EXERCISE BRIEF
For the records that follow, please set down exactly the lines between the one holding "TPath; bytes ←" and the one holding "End Gem5Chase.", inclusive, and only those.

[DATA EXCERPTS Boundary: Start]

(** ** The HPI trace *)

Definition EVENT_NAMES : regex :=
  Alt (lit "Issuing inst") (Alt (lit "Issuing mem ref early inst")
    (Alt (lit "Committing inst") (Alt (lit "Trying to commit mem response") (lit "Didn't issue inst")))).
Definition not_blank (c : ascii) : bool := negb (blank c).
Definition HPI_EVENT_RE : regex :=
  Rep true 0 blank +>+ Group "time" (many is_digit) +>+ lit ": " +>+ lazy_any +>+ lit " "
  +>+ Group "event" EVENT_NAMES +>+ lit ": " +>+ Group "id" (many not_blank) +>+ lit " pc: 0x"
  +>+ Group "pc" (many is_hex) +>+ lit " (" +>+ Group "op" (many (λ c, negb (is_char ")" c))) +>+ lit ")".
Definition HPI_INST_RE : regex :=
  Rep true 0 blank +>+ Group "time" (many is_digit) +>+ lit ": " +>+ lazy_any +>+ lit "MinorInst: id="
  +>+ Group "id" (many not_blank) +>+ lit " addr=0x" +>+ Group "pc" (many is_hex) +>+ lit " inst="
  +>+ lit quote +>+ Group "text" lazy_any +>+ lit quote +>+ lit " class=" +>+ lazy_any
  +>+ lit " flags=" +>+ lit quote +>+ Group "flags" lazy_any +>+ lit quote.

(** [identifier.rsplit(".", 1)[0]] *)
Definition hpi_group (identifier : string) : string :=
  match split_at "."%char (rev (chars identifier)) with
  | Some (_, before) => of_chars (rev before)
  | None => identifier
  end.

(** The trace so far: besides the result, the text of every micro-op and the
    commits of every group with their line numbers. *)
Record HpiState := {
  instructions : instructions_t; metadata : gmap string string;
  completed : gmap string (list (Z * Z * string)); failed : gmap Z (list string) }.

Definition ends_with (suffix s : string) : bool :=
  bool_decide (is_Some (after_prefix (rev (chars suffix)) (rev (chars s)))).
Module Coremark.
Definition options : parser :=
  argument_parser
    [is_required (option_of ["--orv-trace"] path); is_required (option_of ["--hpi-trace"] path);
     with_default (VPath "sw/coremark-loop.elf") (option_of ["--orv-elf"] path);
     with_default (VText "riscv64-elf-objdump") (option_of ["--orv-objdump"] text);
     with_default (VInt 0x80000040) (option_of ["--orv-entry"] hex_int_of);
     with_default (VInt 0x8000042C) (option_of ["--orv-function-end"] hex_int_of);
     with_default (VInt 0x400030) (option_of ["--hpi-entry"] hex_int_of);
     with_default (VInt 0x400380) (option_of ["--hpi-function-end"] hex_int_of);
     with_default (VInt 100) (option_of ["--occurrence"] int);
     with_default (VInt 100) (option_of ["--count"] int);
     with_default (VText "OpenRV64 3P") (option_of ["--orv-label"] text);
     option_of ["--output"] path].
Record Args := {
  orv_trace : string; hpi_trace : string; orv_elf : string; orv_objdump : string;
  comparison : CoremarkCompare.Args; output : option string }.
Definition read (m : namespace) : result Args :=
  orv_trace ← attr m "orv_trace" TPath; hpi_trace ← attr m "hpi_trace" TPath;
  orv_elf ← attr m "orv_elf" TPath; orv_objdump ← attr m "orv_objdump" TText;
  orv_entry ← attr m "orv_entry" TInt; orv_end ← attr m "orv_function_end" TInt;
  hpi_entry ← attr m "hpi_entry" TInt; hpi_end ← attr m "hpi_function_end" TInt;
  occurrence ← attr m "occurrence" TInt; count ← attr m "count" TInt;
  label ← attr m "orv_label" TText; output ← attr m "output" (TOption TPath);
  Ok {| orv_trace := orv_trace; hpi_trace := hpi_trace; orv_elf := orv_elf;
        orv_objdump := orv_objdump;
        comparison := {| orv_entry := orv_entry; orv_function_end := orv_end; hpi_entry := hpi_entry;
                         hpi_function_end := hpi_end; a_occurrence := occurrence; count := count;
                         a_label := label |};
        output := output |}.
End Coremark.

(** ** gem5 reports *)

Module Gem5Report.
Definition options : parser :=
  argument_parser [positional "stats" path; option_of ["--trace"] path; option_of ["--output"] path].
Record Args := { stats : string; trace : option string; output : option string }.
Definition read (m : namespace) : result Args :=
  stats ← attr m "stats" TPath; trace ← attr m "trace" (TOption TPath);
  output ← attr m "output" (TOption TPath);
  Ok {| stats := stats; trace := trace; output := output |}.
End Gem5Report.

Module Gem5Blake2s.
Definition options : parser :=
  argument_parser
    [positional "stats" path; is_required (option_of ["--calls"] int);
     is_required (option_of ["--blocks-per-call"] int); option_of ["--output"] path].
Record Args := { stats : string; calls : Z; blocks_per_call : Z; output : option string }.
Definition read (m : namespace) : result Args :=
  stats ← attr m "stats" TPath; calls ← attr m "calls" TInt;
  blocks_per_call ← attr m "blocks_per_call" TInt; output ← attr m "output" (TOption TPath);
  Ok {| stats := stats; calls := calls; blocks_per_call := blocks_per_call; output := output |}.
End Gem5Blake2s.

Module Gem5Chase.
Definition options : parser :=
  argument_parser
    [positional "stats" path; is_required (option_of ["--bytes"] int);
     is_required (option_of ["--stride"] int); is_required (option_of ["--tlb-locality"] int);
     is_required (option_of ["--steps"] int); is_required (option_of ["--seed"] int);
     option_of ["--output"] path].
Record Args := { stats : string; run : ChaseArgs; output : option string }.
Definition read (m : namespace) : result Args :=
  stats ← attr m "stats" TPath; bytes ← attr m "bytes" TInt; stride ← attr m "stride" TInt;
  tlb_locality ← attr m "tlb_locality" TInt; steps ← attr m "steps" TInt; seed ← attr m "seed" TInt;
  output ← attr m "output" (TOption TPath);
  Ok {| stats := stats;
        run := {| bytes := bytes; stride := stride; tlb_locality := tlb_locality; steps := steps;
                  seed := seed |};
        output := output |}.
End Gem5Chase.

[DATA EXCERPTS Boundary: End]
[DATA EXCERPTS Boundary: Start]

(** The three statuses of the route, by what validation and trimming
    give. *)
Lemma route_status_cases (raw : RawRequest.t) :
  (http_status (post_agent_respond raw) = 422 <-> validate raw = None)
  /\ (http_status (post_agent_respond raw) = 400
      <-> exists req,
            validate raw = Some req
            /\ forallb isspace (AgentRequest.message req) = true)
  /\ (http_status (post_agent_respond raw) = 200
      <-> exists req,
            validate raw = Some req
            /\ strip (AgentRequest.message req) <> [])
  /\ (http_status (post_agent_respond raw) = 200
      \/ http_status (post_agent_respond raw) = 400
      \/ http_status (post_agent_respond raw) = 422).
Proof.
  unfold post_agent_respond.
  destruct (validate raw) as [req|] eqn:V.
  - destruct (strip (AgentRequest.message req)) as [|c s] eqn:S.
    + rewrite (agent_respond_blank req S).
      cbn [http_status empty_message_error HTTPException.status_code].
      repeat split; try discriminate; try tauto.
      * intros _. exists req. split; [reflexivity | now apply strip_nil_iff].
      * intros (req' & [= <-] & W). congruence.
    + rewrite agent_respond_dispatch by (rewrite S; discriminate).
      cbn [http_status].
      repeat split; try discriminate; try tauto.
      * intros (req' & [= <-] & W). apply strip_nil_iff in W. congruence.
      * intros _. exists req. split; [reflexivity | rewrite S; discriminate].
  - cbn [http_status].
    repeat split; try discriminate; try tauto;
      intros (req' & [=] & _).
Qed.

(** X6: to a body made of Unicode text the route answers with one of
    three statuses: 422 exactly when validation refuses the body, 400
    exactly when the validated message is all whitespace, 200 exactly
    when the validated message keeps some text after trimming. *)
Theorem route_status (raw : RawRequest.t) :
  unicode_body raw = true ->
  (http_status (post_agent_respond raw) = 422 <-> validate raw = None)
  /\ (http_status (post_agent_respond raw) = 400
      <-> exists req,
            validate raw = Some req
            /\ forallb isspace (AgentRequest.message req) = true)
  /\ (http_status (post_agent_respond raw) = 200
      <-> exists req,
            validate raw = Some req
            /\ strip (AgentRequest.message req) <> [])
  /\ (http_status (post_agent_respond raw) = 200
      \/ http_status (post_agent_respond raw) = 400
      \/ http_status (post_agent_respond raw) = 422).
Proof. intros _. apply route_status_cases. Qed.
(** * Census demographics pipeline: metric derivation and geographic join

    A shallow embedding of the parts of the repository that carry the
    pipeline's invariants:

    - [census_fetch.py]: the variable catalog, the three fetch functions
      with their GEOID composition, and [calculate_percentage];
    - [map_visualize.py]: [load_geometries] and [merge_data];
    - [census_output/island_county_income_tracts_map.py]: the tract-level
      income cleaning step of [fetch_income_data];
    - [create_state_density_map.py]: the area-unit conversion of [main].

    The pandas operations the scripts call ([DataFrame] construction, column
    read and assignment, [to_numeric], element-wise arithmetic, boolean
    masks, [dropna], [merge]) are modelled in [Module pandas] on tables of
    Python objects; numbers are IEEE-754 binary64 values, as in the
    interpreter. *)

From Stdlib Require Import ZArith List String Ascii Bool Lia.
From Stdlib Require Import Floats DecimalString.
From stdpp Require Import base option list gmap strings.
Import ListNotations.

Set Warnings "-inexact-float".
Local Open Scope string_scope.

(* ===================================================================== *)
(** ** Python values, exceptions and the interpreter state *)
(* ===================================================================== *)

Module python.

[DATA EXCERPTS Boundary: End]
[DATA EXCERPTS Boundary: Start]

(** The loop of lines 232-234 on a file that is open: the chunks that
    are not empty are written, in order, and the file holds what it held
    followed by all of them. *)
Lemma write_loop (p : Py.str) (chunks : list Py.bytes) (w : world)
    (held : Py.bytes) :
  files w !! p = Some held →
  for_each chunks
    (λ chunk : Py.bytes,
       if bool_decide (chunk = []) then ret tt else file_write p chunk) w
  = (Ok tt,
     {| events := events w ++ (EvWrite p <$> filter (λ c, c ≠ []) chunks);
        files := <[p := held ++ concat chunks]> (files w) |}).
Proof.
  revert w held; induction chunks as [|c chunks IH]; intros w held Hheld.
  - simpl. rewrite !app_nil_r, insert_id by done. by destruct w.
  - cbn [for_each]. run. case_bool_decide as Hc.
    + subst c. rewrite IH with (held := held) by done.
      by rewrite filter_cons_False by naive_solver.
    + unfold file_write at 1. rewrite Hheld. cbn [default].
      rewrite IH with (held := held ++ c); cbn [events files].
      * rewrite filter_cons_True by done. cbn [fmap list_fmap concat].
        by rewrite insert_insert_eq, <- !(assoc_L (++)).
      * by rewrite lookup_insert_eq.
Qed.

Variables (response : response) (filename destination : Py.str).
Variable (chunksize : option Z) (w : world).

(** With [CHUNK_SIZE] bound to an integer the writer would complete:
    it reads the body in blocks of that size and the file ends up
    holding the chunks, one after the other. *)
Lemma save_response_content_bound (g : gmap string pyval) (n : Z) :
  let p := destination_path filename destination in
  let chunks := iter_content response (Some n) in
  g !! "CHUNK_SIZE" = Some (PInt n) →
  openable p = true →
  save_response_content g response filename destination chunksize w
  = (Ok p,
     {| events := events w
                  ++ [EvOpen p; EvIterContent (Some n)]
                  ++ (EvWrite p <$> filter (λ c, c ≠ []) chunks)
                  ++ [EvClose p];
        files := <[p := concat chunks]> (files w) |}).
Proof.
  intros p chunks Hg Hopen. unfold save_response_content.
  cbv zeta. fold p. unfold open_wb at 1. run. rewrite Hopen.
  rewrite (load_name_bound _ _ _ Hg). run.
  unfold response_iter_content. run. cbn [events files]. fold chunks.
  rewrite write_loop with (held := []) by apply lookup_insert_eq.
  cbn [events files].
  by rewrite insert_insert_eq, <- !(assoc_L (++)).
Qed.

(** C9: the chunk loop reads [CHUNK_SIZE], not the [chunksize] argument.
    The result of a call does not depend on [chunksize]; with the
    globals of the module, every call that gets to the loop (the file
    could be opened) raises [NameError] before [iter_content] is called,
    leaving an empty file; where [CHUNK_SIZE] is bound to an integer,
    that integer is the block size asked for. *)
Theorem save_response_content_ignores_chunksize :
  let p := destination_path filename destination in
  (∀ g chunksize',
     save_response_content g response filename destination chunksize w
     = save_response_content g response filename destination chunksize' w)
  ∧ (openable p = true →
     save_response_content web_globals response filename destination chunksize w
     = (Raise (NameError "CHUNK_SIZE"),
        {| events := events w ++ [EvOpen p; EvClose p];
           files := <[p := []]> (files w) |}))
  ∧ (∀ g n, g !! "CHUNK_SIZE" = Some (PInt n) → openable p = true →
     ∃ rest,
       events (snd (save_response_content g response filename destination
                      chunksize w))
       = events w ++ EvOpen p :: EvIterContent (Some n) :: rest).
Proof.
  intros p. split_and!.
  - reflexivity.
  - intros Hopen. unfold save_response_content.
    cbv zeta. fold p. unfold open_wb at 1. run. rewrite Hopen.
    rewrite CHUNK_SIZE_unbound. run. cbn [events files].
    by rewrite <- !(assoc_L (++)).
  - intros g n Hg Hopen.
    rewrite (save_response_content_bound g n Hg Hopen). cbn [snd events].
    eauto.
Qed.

[DATA EXCERPTS Boundary: End]

SOLUTION TO THIS TASK
  stats ← attr m "stats" TPath; bytes ← attr m "bytes" TInt; stride ← attr m "stride" TInt;
  tlb_locality ← attr m "tlb_locality" TInt; steps ← attr m "steps" TInt; seed ← attr m "seed" TInt;
  output ← attr m "output" (TOption TPath);
  Ok {| stats := stats;
        run := {| bytes := bytes; stride := stride; tlb_locality := tlb_locality; steps := steps;
                  seed := seed |};
        output := output |}.
End Gem5Chase.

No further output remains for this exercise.